- **EXERCISE DESCRIPTION**:
Transcribe exactly the lines that fall between the one holding "Theorem eliminate_unreachable_states_bad_initial d" and the one holding "Context (HQ : ∀ c c', Q c → c' ⊆ c → Q c').", inclusive, from the entries below.
-------- EXCERPTED RECORDS
Definition noteStep (s : NoteState) (e : NoteEvent) : NoteState :=
  match e with
  | NewNote uuid now => handleNewNote uuid now s
  | SelectRow k =>
      match notes s !! k with
      | Some n => selectNote (id n) s
      | None => s
      end
  | DeleteRow k =>
      match notes s !! k with
      | Some n => handleDeleteNote (id n) s
      | None => s
      end
  | UpdateNote content now => handleUpdateNote content now s
  | Dictated captured resultIndex results now =>
      onresult captured resultIndex results now s
  end.

(** The notes come from local storage, none is selected (lines 13-17). *)
Definition noteReachable (s : NoteState) : Prop :=
  ∃ saved es, s = foldl noteStep (mkNoteState saved None) es.

(** *** Speak, lines 166-178 *)

Record TtsState := mkTtsState {
  isPlaying : bool;
  isLoading : bool;
  speed : Q;
  voice : TtsVoice;
  textToRead : str
}.

Definition SPEAK_FALLBACK : str :=
  js "Please select a note or type something to read.".

(** [note?.content || "Please select ..."] *)
Definition speakText (s : NoteState) : str :=
  match getCurrentNote s with
  | Some n => if truthy (content n) then content n else SPEAK_FALLBACK
  | None => SPEAK_FALLBACK
  end.

Definition handleSpeak (s : NoteState) (t : TtsState) : TtsState :=
  let text := speakText s in
  if truthy (trim text)
  then mkTtsState true (isLoading t) (speed t) (voice t) text
  else t.

(** *** Export, lines 181-205 *)

(** [.replace(/\s+/g, r)] for a one-character [r]; [inRun] holds inside a
    run of whitespace whose replacement has been written. *)
Fixpoint replaceRuns (r : N) (inRun : bool) (s : str) : str :=
  match s with
  | [] => []
  | c :: s' =>
      if isWhiteSpace c
      then if inRun then replaceRuns r true s' else r :: replaceRuns r true s'
      else c :: replaceRuns r false s'
  end.

(** [`${note.title.replace(/\s+/g, '_')}.doc`], line 201; nothing is
    exported without a current note. *)
Definition exportFileName (s : NoteState) : option str :=
  match getCurrentNote s with
  | Some note => Some (replaceRuns 95%N false (title note) ++ js ".doc")
  | None => None
  end.

(** *** Chat, lines 122-163, with [sendMessageToGemini] of
    [src/services/gemini.ts], lines 13-53 *)

Inductive Role := user | model.

#[global] Instance Role_eq_dec : EqDecision Role.
Proof. solve_decision. Defined.

Record ChatMessage := mkMessage {
  msgId : str;
  role : Role;
  text : str;
  image : option str;
  timestamp : N
}.

Inductive Part :=
| TextPart (t : str)
| InlineData (mimeType data : str).

(** The arguments [sendMessageToGemini] gives to [ai.chats.create] and
    [chat.sendMessage]. *)
Record ChatRequest := mkChatRequest {
  history : list (Role * str);
  message : list Part
}.
(** X6. Pruning twice is pruning once: on the pruned machine
    [eliminate_unreachable_states] returns the machine unchanged. *)
Theorem eliminate_unreachable_states_idempotent d d' :
  wf d → eliminate_unreachable_states d = Ok d' → eliminate_unreachable_states d' = Ok d'.
Proof.
  intros Hwf E.
  destruct (pruned_machine d d' Hwf E) as (Hwf' & _ & Hall).
  destruct (eliminate_unreachable_states_wf d' Hwf') as (d'' & sv & E' & Hp).
  rewrite E'. f_equal.
  assert (sv = seq 0 (number_states d')) as ->.
  { apply sorted_range; [apply (pr_sorted d' sv d'' Hp)|]. intros s.
    rewrite (pr_reachable d' sv d'' Hp). split; [by apply reachable_lt|apply Hall]. }
  assert (∀ s, s < number_states d' → new_index (seq 0 (number_states d')) s = s) as Hid.
  { intros s Hs. apply (pr_position d' _ d'' Hp). by rewrite lookup_seq. }
  destruct Hp as [_ _ _ Ha Hn Ht Hi Hacc]. rewrite length_seq in Hn.
  destruct d' as [al n t i acc], d'' as [al' n' t' i' acc']. simpl in *.
  destruct Hwf' as [Hrows Hinit Hedges Haccs]. simpl in *.
  f_equal; try done.
  - rewrite Ht. apply list_eq. intros s. rewrite list_lookup_fmap.
    destruct (decide (s < n)) as [Hs|Hs].
    + rewrite lookup_seq_lt by done. simpl.
      destruct (lookup_lt_is_Some_2 t s) as [row Hrow]; [lia|]. rewrite Hrow. f_equal.
      unfold pruned_row. simpl. rewrite Hrow. simpl.
      rewrite filter_all.
      * rewrite <- (list_fmap_id row) at 2. apply list_fmap_ext.
        intros j [x c] Hx. unfold remap_edge. simpl. f_equal. apply Hid.
        eapply Hedges; [done|]. by eapply list_elem_of_lookup_2.
      * intros [x c] Hx. simpl. apply elem_of_seq. split; [lia|]. simpl. by eapply Hedges.
    + rewrite lookup_seq_ge by lia. simpl. symmetry. apply lookup_ge_None. lia.
  - rewrite Hi. by apply Hid.
  - rewrite Hacc. rewrite filter_all.
    + rewrite <- (list_fmap_id acc) at 2. apply list_fmap_ext.
      intros j x Hx. apply Hid. rewrite Forall_forall in Haccs. apply Haccs.
      by eapply list_elem_of_lookup_2.
    + intros x Hx. apply elem_of_seq. rewrite Forall_forall in Haccs.
      specialize (Haccs x Hx). lia.
Qed.

Lemma eliminate_unreachable_states_idempotent_witness :
  ∃ d', eliminate_unreachable_states test_machine = Ok d' ∧
        eliminate_unreachable_states d' = Ok d'.
Proof.
  eexists. split; [exact test_machine_pruned|].
  apply (eliminate_unreachable_states_idempotent test_machine).
  - apply wf_check_sound. reflexivity.
  - exact test_machine_pruned.
Defined.

(** X3. An initial state outside the range of the states makes
    [eliminate_unreachable_states] raise [IndexError] before anything else
    happens. *)
Theorem eliminate_unreachable_states_bad_initial d :
  number_states d ≤ initial_state d → eliminate_unreachable_states d = Raise IndexError.
Proof.
  intros H. unfold eliminate_unreachable_states, setitem.
  rewrite length_replicate. by rewrite decide_False by lia.
Qed.

Lemma eliminate_unreachable_states_bad_initial_witness :
  eliminate_unreachable_states (mkDFSM ["a"%char] 1 [[]] 1 []) = Raise IndexError.
Proof. apply eliminate_unreachable_states_bad_initial. simpl. lia. Defined.

End DfsmMore.

Module ReduceMore.
Import PyFacts DfsmFacts Dfsm.

(** *** The classes of [reduce_dfsm] *)

Lemma split_states_perm d set_states char s fs fs' :
  foldM (split_state d set_states char) s fs = Ok fs' →
  fs'.1 ++ fs'.2 ≡ₚ fs.1 ++ fs.2 ++ s.
Proof.
  revert fs. induction s as [|x s IH]; intros [f g] H; simpl in *.
  - simplify_eq. simpl. by rewrite app_nil_r.
  - unfold split_state at 1 in H. destruct (_transition d x char) as [z| |]; simpl in H; try done.
    destruct (_ || _); simpl in H; apply IH in H; rewrite H; simpl.
    + rewrite <- !app_assoc. simpl. done.
    + rewrite <- !app_assoc. simpl. apply Permutation_app_head.
      apply Permutation_middle.
Qed.

Lemma split_class_perm d set_states char s fs :
  split_class d set_states char s = Ok fs → fs.1 ++ fs.2 ≡ₚ s.
Proof. intros H%split_states_perm. done. Qed.

Lemma list_remove_perm {A} `{EqDecision A} (x : A) l l' :
  list_remove x l = Ok l' → l ≡ₚ x :: l'.
Proof.
  revert l'. induction l as [|y l IH]; intros l' H; simpl in H; [done|].
  case_decide as Hy; [by simplify_eq|].
  destruct (list_remove x l) as [r| |]; simpl in H; try done. simplify_eq.
  rewrite (IH r eq_refl). apply Permutation_swap.
Qed.

Section classes.
Context (d : DFSM) (Q : list nat → Prop).
Context (HQ : ∀ c c', Q c → c' ⊆ c → Q c').

Lemma for_classes_inv fuel set_states char i classes q classes' q' :
  for_classes d fuel set_states char i classes q = Ok (classes', q') →
  Forall Q classes →
  concat classes' ≡ₚ concat classes ∧ Forall Q classes' ∧ length classes ≤ length classes'.
Proof.
  revert i classes q. induction fuel as [|fuel IH]; intros i classes q H HF.
  - simpl in H. destruct (classes !! i); [done|]. by simplify_eq.
  - simpl in H. destruct (classes !! i) as [s|] eqn:Hs; [|by simplify_eq].
    destruct (split_class d set_states char s) as [fs| |] eqn:Hfs; simpl in H; try done.
    destruct (negb (length fs.1 =? 0) && negb (length fs.2 =? 0)); [|by eapply IH].
    destruct (list_remove s classes) as [cl| |] eqn:Hcl; simpl in H; try done.
    apply list_remove_perm in Hcl. apply split_class_perm in Hfs.
    assert (Q s) as Hqs.
    { rewrite Forall_forall in HF. apply HF. by eapply list_elem_of_lookup_2. }
    apply IH in H as (Hperm & HF' & Hlen).
    + split_and!; [|done|].
      * rewrite Hperm, concat_app, Hcl. simpl. rewrite app_nil_r, <- Hfs.
        apply Permutation_app_comm.
      * apply Permutation_length in Hcl. rewrite length_app in Hlen. simpl in *. lia.
    + rewrite Hcl in HF. apply Forall_cons in HF as [_ HF].
      apply Forall_app. split; [done|]. repeat constructor.
      * apply (HQ s); [done|]. intros x Hx. rewrite <- Hfs. set_solver.
      * apply (HQ s); [done|]. intros x Hx. rewrite <- Hfs. set_solver.
Qed.

Lemma refine_inv fuel classes q classes' :
  refine d fuel classes q = Ok classes' →
  Forall Q classes →
  concat classes' ≡ₚ concat classes ∧ Forall Q classes' ∧ length classes ≤ length classes'.
Proof.
  revert classes q. induction fuel as [|fuel IH]; intros classes q H HF.
  - destruct q as [|[??] ?]; [|done]. simpl in H. by simplify_eq.
  - destruct q as [|[set_states char] q]; [simpl in H; by simplify_eq|]. simpl in H.
    destruct (for_classes d fuel set_states char 0 classes q) as [[cl q']| |] eqn:E;
      simpl in H; try done.
    apply for_classes_inv in E as (Hp & HF' & Hl); [|done].
    apply IH in H as (Hp' & HF'' & Hl'); [|done].
    split_and!; [by rewrite Hp'|done|lia].
Qed.

End classes.

Lemma not_acceptable_states_spec d s :
  s ∈ not_acceptable_states d ↔ s < number_states d ∧ s ∉ acceptable_states d.
Proof.
  unfold not_acceptable_states. rewrite list_elem_of_filter, elem_of_seq.
  rewrite negb_true_iff, contains_false. split; [intros [? ?]; split; [lia|done]|].
  intros [? ?]. split; [done|lia].
Qed.

Lemma final_classes_inv fuel d classes :
  final_classes fuel d = Ok classes →
  concat classes ≡ₚ acceptable_states d ++ not_acceptable_states d ∧
  Forall (fun c => c ⊆ acceptable_states d ∨ c ⊆ not_acceptable_states d) classes ∧
  2 ≤ length classes.
Proof.
  unfold final_classes. intros H.
  apply (refine_inv d (fun c => c ⊆ acceptable_states d ∨ c ⊆ not_acceptable_states d)) in H
    as (Hp & HF & Hl).
  - split_and!; [|done|simpl in Hl; lia]. rewrite Hp. simpl. by rewrite app_nil_r.
  - intros c c' [Hc|Hc] Hsub; [left|right]; set_solver.
  - apply Forall_cons. split; [by left|]. apply Forall_cons. split; [by right|constructor].
Qed.

(** X7. The classes the refinement ends with are a rearrangement of the
    accepting and the non-accepting states it started from: no state is lost
    or doubled. No class holds an accepting and a non-accepting state, and
    there are at least two classes. *)
Theorem final_classes_partition fuel d classes :
  final_classes fuel d = Ok classes →
  concat classes ≡ₚ acceptable_states d ++ not_acceptable_states d ∧
  Forall (fun c => c ⊆ acceptable_states d ∨ c ⊆ not_acceptable_states d) classes ∧
  2 ≤ length classes.
Proof. apply final_classes_inv. Qed.

Lemma final_classes_partition_witness :
  final_classes 100 skipping_machine = Ok [[1; 2]; [3]; [0]] ∧
  concat [[1; 2]; [3]; [0]] ≡ₚ [0; 3] ++ not_acceptable_states skipping_machine ∧
  Forall (fun c => c ⊆ [0; 3] ∨ c ⊆ not_acceptable_states skipping_machine) [[1; 2]; [3]; [0]] ∧
  2 ≤ length [[1; 2]; [3]; [0]].
Proof.
  assert (final_classes 100 skipping_machine = Ok [[1; 2]; [3]; [0]]) as H
    by (vm_compute; reflexivity).
  split; [exact H|]. exact (final_classes_partition 100 skipping_machine _ H).
Defined.

(** *** The machine [reduce_dfsm] returns *)

Lemma foldM_preserves {A B} (I : B → Prop) (f : B → A → res B) l b b' :
  foldM f l b = Ok b' → I b → (∀ b x b', I b → f b x = Ok b' → I b') → I b'.
Proof.
  intros H Hb Hstep. revert b H Hb. induction l as [|x l IH]; intros b H Hb; simpl in H.
  - by simplify_eq.
  - destruct (f b x) as [b1| |] eqn:E; simpl in H; try done. eauto.
Qed.

Lemma number_states_of_class k (s : list nat) (m : gmap nat nat) key v :
  foldl (fun m state => <[state:=k]> m) m s !! key = Some v → m !! key = Some v ∨ v = k.
Proof.
  revert m. induction s as [|x s IH]; intros m H; simpl in H; [by left|].
  apply IH in H as [H|H]; [|by right].
  destruct (decide (x = key)) as [->|Hne].
  - rewrite lookup_insert_eq in H. right. congruence.
  - rewrite lookup_insert_ne in H by done. by left.
Qed.

Lemma number_classes classes (nn : gmap nat nat * nat) :
  (∀ key v, nn.1 !! key = Some v → v < nn.2) →
  (foldl number_class nn classes).2 = nn.2 + length classes ∧
  ∀ key v, (foldl number_class nn classes).1 !! key = Some v → v < nn.2 + length classes.
Proof.
  revert nn. induction classes as [|c classes IH]; intros [m k] Hm; simpl in *.
  - rewrite Nat.add_0_r. split; [done|]. exact Hm.
  - destruct (IH (number_class (m, k) c)) as [E Hb].
    + simpl. intros key v [H|H]%number_states_of_class; [|lia]. specialize (Hm _ _ H). lia.
    + simpl in *. rewrite E. split; [lia|]. intros key v H. specialize (Hb _ _ H). lia.
Qed.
----------------
- **EXPECTED ANSWER**:
Theorem eliminate_unreachable_states_bad_initial d :
  number_states d ≤ initial_state d → eliminate_unreachable_states d = Raise IndexError.
Proof.
  intros H. unfold eliminate_unreachable_states, setitem.
  rewrite length_replicate. by rewrite decide_False by lia.
Qed.

Lemma eliminate_unreachable_states_bad_initial_witness :
  eliminate_unreachable_states (mkDFSM ["a"%char] 1 [[]] 1 []) = Raise IndexError.
Proof. apply eliminate_unreachable_states_bad_initial. simpl. lia. Defined.

End DfsmMore.

Module ReduceMore.
Import PyFacts DfsmFacts Dfsm.

(** *** The classes of [reduce_dfsm] *)

Lemma split_states_perm d set_states char s fs fs' :
  foldM (split_state d set_states char) s fs = Ok fs' →
  fs'.1 ++ fs'.2 ≡ₚ fs.1 ++ fs.2 ++ s.
Proof.
  revert fs. induction s as [|x s IH]; intros [f g] H; simpl in *.
  - simplify_eq. simpl. by rewrite app_nil_r.
  - unfold split_state at 1 in H. destruct (_transition d x char) as [z| |]; simpl in H; try done.
    destruct (_ || _); simpl in H; apply IH in H; rewrite H; simpl.
    + rewrite <- !app_assoc. simpl. done.
    + rewrite <- !app_assoc. simpl. apply Permutation_app_head.
      apply Permutation_middle.
Qed.

Lemma split_class_perm d set_states char s fs :
  split_class d set_states char s = Ok fs → fs.1 ++ fs.2 ≡ₚ s.
Proof. intros H%split_states_perm. done. Qed.

Lemma list_remove_perm {A} `{EqDecision A} (x : A) l l' :
  list_remove x l = Ok l' → l ≡ₚ x :: l'.
Proof.
  revert l'. induction l as [|y l IH]; intros l' H; simpl in H; [done|].
  case_decide as Hy; [by simplify_eq|].
  destruct (list_remove x l) as [r| |]; simpl in H; try done. simplify_eq.
  rewrite (IH r eq_refl). apply Permutation_swap.
Qed.

Section classes.
Context (d : DFSM) (Q : list nat → Prop).
Context (HQ : ∀ c c', Q c → c' ⊆ c → Q c').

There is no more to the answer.